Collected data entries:
╭──

Lemma split_space_app a b :
  JS.spaceless a = true ->
  JS.split_space (a ++ " " ++ b) = a :: JS.split_space b.
Proof.
  induction a as [|c a IH]; simpl; [done|].
  destruct (JS.is_space c); simpl; [done|].
  intros Ha. by rewrite (IH Ha).
Qed.

(** ** The authentication guard *)

Lemma authenticateToken_no_token P auth db :
  JS.truthy (token_of auth) = None ->
  authenticateToken P auth db
  = inl (respond 401 (JError "Access denied. No token provided.")).
Proof. intros H. unfold authenticateToken. by rewrite H. Qed.

Lemma authenticateToken_verified P auth db token verified :
  JS.truthy (token_of auth) = Some token ->
  jwt_verify P token = Verified verified ->
  authenticateToken P auth db
  = match UserModel.findById (payload_id verified) db with
    | None => inl (respond 401 (JError "Invalid token. User not found."))
    | Some _ => inr verified
    end.
Proof. intros H1 H2. unfold authenticateToken. by rewrite H1, H2. Qed.

Lemma authenticateToken_throws P auth db token :
  JS.truthy (token_of auth) = Some token ->
  (forall verified, jwt_verify P token <> Verified verified) ->
  authenticateToken P auth db
  = inl (respond 400 (JError "Invalid or expired token.")).
Proof.
  intros H1 H2. unfold authenticateToken. rewrite H1.
  destruct (jwt_verify P token) as [v| | |] eqn:E; try reflexivity.
  by destruct (H2 v).
Qed.

(** The guard reads the user collection only. *)
Lemma authenticateToken_users P auth db db' :
  Users db = Users db' ->
  authenticateToken P auth db = authenticateToken P auth db'.
Proof.
  intros H. unfold authenticateToken, UserModel.findById. by rewrite H.
Qed.

Lemma handle_protected P req auth db :
  authorization_of req = Some auth ->
  exists handler, handle P req db = protected P handler auth db.
Proof.
  destruct req; simpl; intros [= <-]; eauto.
Qed.

(** C2.  A token that verifies but whose subject is not in the user
    collection is answered by the guard with 401 "Invalid token. User not
    found." and a request without a token with 401 "Access denied. No token
    provided."; in both cases the route's handler is not run, whatever it
    is, and the database is the one the request found. *)
Theorem guard_rejects_orphan_and_missing_token P auth db :
  (forall token verified,
      JS.truthy (token_of auth) = Some token ->
      jwt_verify P token = Verified verified ->
      UserModel.findById (payload_id verified) db = None ->
      (forall handler,
          protected P handler auth db
          = (respond 401 (JError "Invalid token. User not found."), db))
      /\ (forall req,
             authorization_of req = Some auth ->
             handle P req db
             = (respond 401 (JError "Invalid token. User not found."), db)))
  /\ (JS.truthy (token_of auth) = None ->
      (forall handler,
          protected P handler auth db
          = (respond 401 (JError "Access denied. No token provided."), db))
      /\ (forall req,
             authorization_of req = Some auth ->
             handle P req db
             = (respond 401 (JError "Access denied. No token provided."), db))).
Proof.
  split.
  - intros token verified Htok Hver Hnone.
    assert (Hh : forall handler,
               protected P handler auth db
               = (respond 401 (JError "Invalid token. User not found."), db)).
    { intros handler. unfold protected.
      rewrite (authenticateToken_verified _ _ _ _ _ Htok Hver), Hnone.
      reflexivity. }
    split; [exact Hh|].
    intros req Hreq. destruct (handle_protected P req auth db Hreq) as [h ->].
    apply Hh.
  - intros Hnone.
    assert (Hh : forall handler,
               protected P handler auth db
               = (respond 401 (JError "Access denied. No token provided."), db)).
    { intros handler. unfold protected.
      by rewrite (authenticateToken_no_token _ _ _ Hnone). }
    split; [exact Hh|].
    intros req Hreq. destruct (handle_protected P req auth db Hreq) as [h ->].
    apply Hh.
Qed.

(** C4, as amended.  [jwt.verify] tells an expired token from a malformed
    one by the error it throws, but the guard catches every error alike:
    whatever the error, the answer is 400 "Invalid or expired token.", the
    handler is not run and the database is unchanged. *)
Theorem guard_merges_verification_failures P auth db token :
  JS.truthy (token_of auth) = Some token ->
  jwt_verify P token = TokenExpiredError
  \/ jwt_verify P token = JsonWebTokenError
  \/ jwt_verify P token = NotBeforeError ->
  authenticateToken P auth db
  = inl (respond 400 (JError "Invalid or expired token."))
  /\ forall handler,
      protected P handler auth db
      = (respond 400 (JError "Invalid or expired token."), db).
Proof.
  intros Htok Herr.
  assert (H : authenticateToken P auth db
              = inl (respond 400 (JError "Invalid or expired token."))).
  { apply (authenticateToken_throws _ _ _ _ Htok).
    intros v Hv. destruct Herr as [E|[E|E]]; congruence. }
  split; [exact H|].
  intros handler. unfold protected. by rewrite H.
Qed.

(** C9.  The guard never looks at the scheme: the token is the second
    element of the header cut at its spaces.  A header made of any
    space-free scheme, one space and a token that verifies for an existing
    user authenticates; a header without a space is answered like a request
    without the header. *)
Theorem guard_ignores_scheme P db :
  (forall h, h <> "" -> token_of (Some h) = JS.split_space h !! 1%nat)
  /\ (forall scheme token verified user,
         JS.spaceless scheme = true ->
         JS.spaceless token = true ->
         token <> "" ->
         jwt_verify P token = Verified verified ->
         UserModel.findById (payload_id verified) db = Some user ->
         authenticateToken P (Some (scheme ++ " " ++ token)) db = inr verified)
  /\ (forall h,
         JS.spaceless h = true ->
         authenticateToken P (Some h) db = authenticateToken P None db
         /\ authenticateToken P (Some h) db
            = inl (respond 401 (JError "Access denied. No token provided."))).
Proof.
  split; [|split].
  - intros h Hh. unfold token_of. by rewrite (truthy_nonempty _ Hh).
  - intros scheme token verified user Hs Ht Hne Hver Huser.
    assert (Htok : JS.truthy (token_of (Some (scheme ++ " " ++ token)))
                   = Some token).
    { unfold token_of. rewrite truthy_nonempty.
      - rewrite (split_space_app _ _ Hs), (split_space_spaceless _ Ht).
        simpl. by apply truthy_nonempty.
      - destruct scheme; discriminate. }
    rewrite (authenticateToken_verified _ _ _ _ _ Htok Hver). by rewrite Huser.
  - intros h Hh.
    assert (Htok : JS.truthy (token_of (Some h)) = None).
    { unfold token_of. destruct (JS.truthy (Some h)) as [h'|] eqn:E.
      - apply truthy_Some in E as [[= <-] _].
        by rewrite (split_space_spaceless _ Hh).
      - exact E. }
    rewrite (authenticateToken_no_token _ _ _ Htok).
    by rewrite (authenticateToken_no_token P None db).
Qed.

(** ** Task routes: scoping by owner *)

Lemma not_owned_other i userId db t :
  Tasks db !! i = Some t -> task_userId t <> userId -> not_owned i userId db.
Proof. intros Ht Hne t' Ht'. congruence. Qed.

Lemma not_owned_without i userId db : not_owned i userId (without i db).
Proof. intros t. unfold without. simpl. by rewrite lookup_delete_eq. Qed.

Lemma findOne_not_owned id i userId db :
  ObjectIds.cast id = Some i ->
  not_owned i userId db ->
  TaskModel.findOne id userId db = Ok None.
Proof.
  intros Hc Hn. unfold TaskModel.findOne. rewrite Hc.
  destruct (Tasks db !! i) as [t|] eqn:E; [|done].
  destruct (decide (task_userId t = userId)); [|done].
  by destruct (Hn t).
Qed.

Lemma findOneAndDelete_not_owned id i userId db :
  ObjectIds.cast id = Some i ->
  not_owned i userId db ->
  TaskModel.findOneAndDelete id userId db = Ok (None, db).
Proof.
  intros Hc Hn. unfold TaskModel.findOneAndDelete. rewrite Hc.
  destruct (Tasks db !! i) as [t|] eqn:E; [|done].
  destruct (decide (task_userId t = userId)); [|done].
  by destruct (Hn t).
Qed.

(** On a document the caller does not own, [findOneAndUpdate] depends on
    the update only: it throws when the update does not cast or validate,
    and finds nothing otherwise. *)
Lemma findOneAndUpdate_not_owned P id i userId u db :
  ObjectIds.cast id = Some i ->
  not_owned i userId db ->
  TaskModel.findOneAndUpdate P id userId u db
  = match TaskModel.castUpdate P u with
    | Throw e => Throw e
    | Ok cu => if TaskModel.validateUpdate cu then Ok (None, db)
               else Throw ValidationError
    end.
Proof.
  intros Hc Hn. unfold TaskModel.findOneAndUpdate. rewrite Hc.
  destruct (TaskModel.castUpdate P u) as [cu|e]; [|done].
  destruct (TaskModel.validateUpdate cu); [|done].
  destruct (Tasks db !! i) as [t|] eqn:E; [|done].
  destruct (decide (task_userId t = userId)); [|done].
  by destruct (Hn t).
Qed.

Lemma get_task_not_owned id i user db :
  ObjectIds.cast id = Some i ->
  not_owned i (payload_id user) db ->
  get_task id user db = (respond 404 (JError "Task not found"), db).
Proof.
  intros Hc Hn. unfold get_task. by rewrite (findOne_not_owned _ _ _ _ Hc Hn).
Qed.

Lemma delete_task_not_owned id i user db :
  ObjectIds.cast id = Some i ->
  not_owned i (payload_id user) db ->
  delete_task id user db = (respond 404 (JError "Task not found"), db).
Proof.
  intros Hc Hn. unfold delete_task.
  by rewrite (findOneAndDelete_not_owned _ _ _ _ Hc Hn).
Qed.

Lemma put_task_not_owned P id i body user db :
  ObjectIds.cast id = Some i ->
  not_owned i (payload_id user) db ->
  put_task P id body user db
  = (match TaskModel.castUpdate P (update_of body) with
     | Throw e => respond 500 (JError "Error updating task")
     | Ok cu => if TaskModel.validateUpdate cu
                then respond 404 (JError "Task not found")
                else respond 500 (JError "Error updating task")
     end, db).
Proof.
  intros Hc Hn. unfold put_task.
  rewrite (findOneAndUpdate_not_owned _ _ _ _ _ _ Hc Hn).
  destruct (TaskModel.castUpdate P (update_of body)) as [cu|e]; [|done].
  by destruct (TaskModel.validateUpdate cu).
Qed.

Lemma protected_next P handler auth db user :
  authenticateToken P auth db = inr user ->
  protected P handler auth db = handler user db.
Proof. intros H. unfold protected. by rewrite H. Qed.

(** C1, as amended.  Caller B is authenticated and the task with the given
    id belongs to another user.  Then B's GET and DELETE are answered 404
    "Task not found"; B's PUT is answered 404 "Task not found" when its body
    passes the schema's casts and validators and 500 "Error updating task"
    when it does not; the database is unchanged; and each answer is the one
    the same request gets from the database in which the task does not
    exist. *)
Theorem other_owner_is_not_found P auth db user id i t :
  authenticateToken P auth db = inr user ->
  ObjectIds.cast id = Some i ->
  Tasks db !! i = Some t ->
  task_userId t <> payload_id user ->
  handle P (GetTask auth id) db = (respond 404 (JError "Task not found"), db)
  /\ handle P (DeleteTask auth id) db
     = (respond 404 (JError "Task not found"), db)
  /\ (forall body cu,
         TaskModel.castUpdate P (update_of body) = Ok cu ->
         TaskModel.validateUpdate cu = true ->
         handle P (PutTask auth id body) db
         = (respond 404 (JError "Task not found"), db))
  /\ (forall body,
         (forall cu, TaskModel.castUpdate P (update_of body) = Ok cu ->
                     TaskModel.validateUpdate cu = false) ->
         handle P (PutTask auth id body) db
         = (respond 500 (JError "Error updating task"), db))
  /\ (forall body,
         (handle P (PutTask auth id body) db).2 = db
         /\ ((handle P (PutTask auth id body) db).1
             = respond 404 (JError "Task not found")
             \/ (handle P (PutTask auth id body) db).1
                = respond 500 (JError "Error updating task")))
  /\ (handle P (GetTask auth id) db).1
     = (handle P (GetTask auth id) (without i db)).1
  /\ (handle P (DeleteTask auth id) db).1
     = (handle P (DeleteTask auth id) (without i db)).1
  /\ (forall body,
         (handle P (PutTask auth id body) db).1
         = (handle P (PutTask auth id body) (without i db)).1).
Proof.
  intros Hauth Hc Ht Hne.
  pose proof (not_owned_other _ _ _ _ Ht Hne) as Hn.
  pose proof (not_owned_without i (payload_id user) db) as Hn0.
  assert (Hauth0 : authenticateToken P auth (without i db) = inr user).
  { by rewrite <- (authenticateToken_users P auth db (without i db)). }
  simpl. rewrite !(protected_next _ _ _ _ _ Hauth).
  rewrite !(protected_next _ _ _ _ _ Hauth0).
  rewrite (get_task_not_owned _ _ _ _ Hc Hn).
  rewrite (get_task_not_owned _ _ _ _ Hc Hn0).
  rewrite (delete_task_not_owned _ _ _ _ Hc Hn).
  rewrite (delete_task_not_owned _ _ _ _ Hc Hn0).
  repeat split.
  - intros body cu Hcu Hv.
    rewrite (protected_next _ _ _ _ _ Hauth).
    rewrite (put_task_not_owned _ _ _ _ _ _ Hc Hn). by rewrite Hcu, Hv.
  - intros body Hbad.
    rewrite (protected_next _ _ _ _ _ Hauth).
    rewrite (put_task_not_owned _ _ _ _ _ _ Hc Hn).
    destruct (TaskModel.castUpdate P (update_of body)) as [cu|e]; [|done].
    by rewrite (Hbad cu eq_refl).
  - rewrite (protected_next _ _ _ _ _ Hauth).
    by rewrite (put_task_not_owned _ _ _ _ _ _ Hc Hn).
  - rewrite (protected_next _ _ _ _ _ Hauth).
    rewrite (put_task_not_owned _ _ _ _ _ _ Hc Hn). simpl.
    destruct (TaskModel.castUpdate P (update_of body)) as [cu|e]; [|by right].
    destruct (TaskModel.validateUpdate cu); [by left|by right].
  - intros body. rewrite (protected_next _ _ _ _ _ Hauth).
    rewrite (protected_next _ _ _ _ _ Hauth0).
    rewrite (put_task_not_owned _ _ _ _ _ _ Hc Hn).
    by rewrite (put_task_not_owned _ _ _ _ _ _ Hc Hn0).
Qed.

╰──

- **REQUIRED ACTION**: All lines of the records above that contain the word "verifies" are to be copied out.

- **ANSWER**:
(** C2.  A token that verifies but whose subject is not in the user
    space-free scheme, one space and a token that verifies for an existing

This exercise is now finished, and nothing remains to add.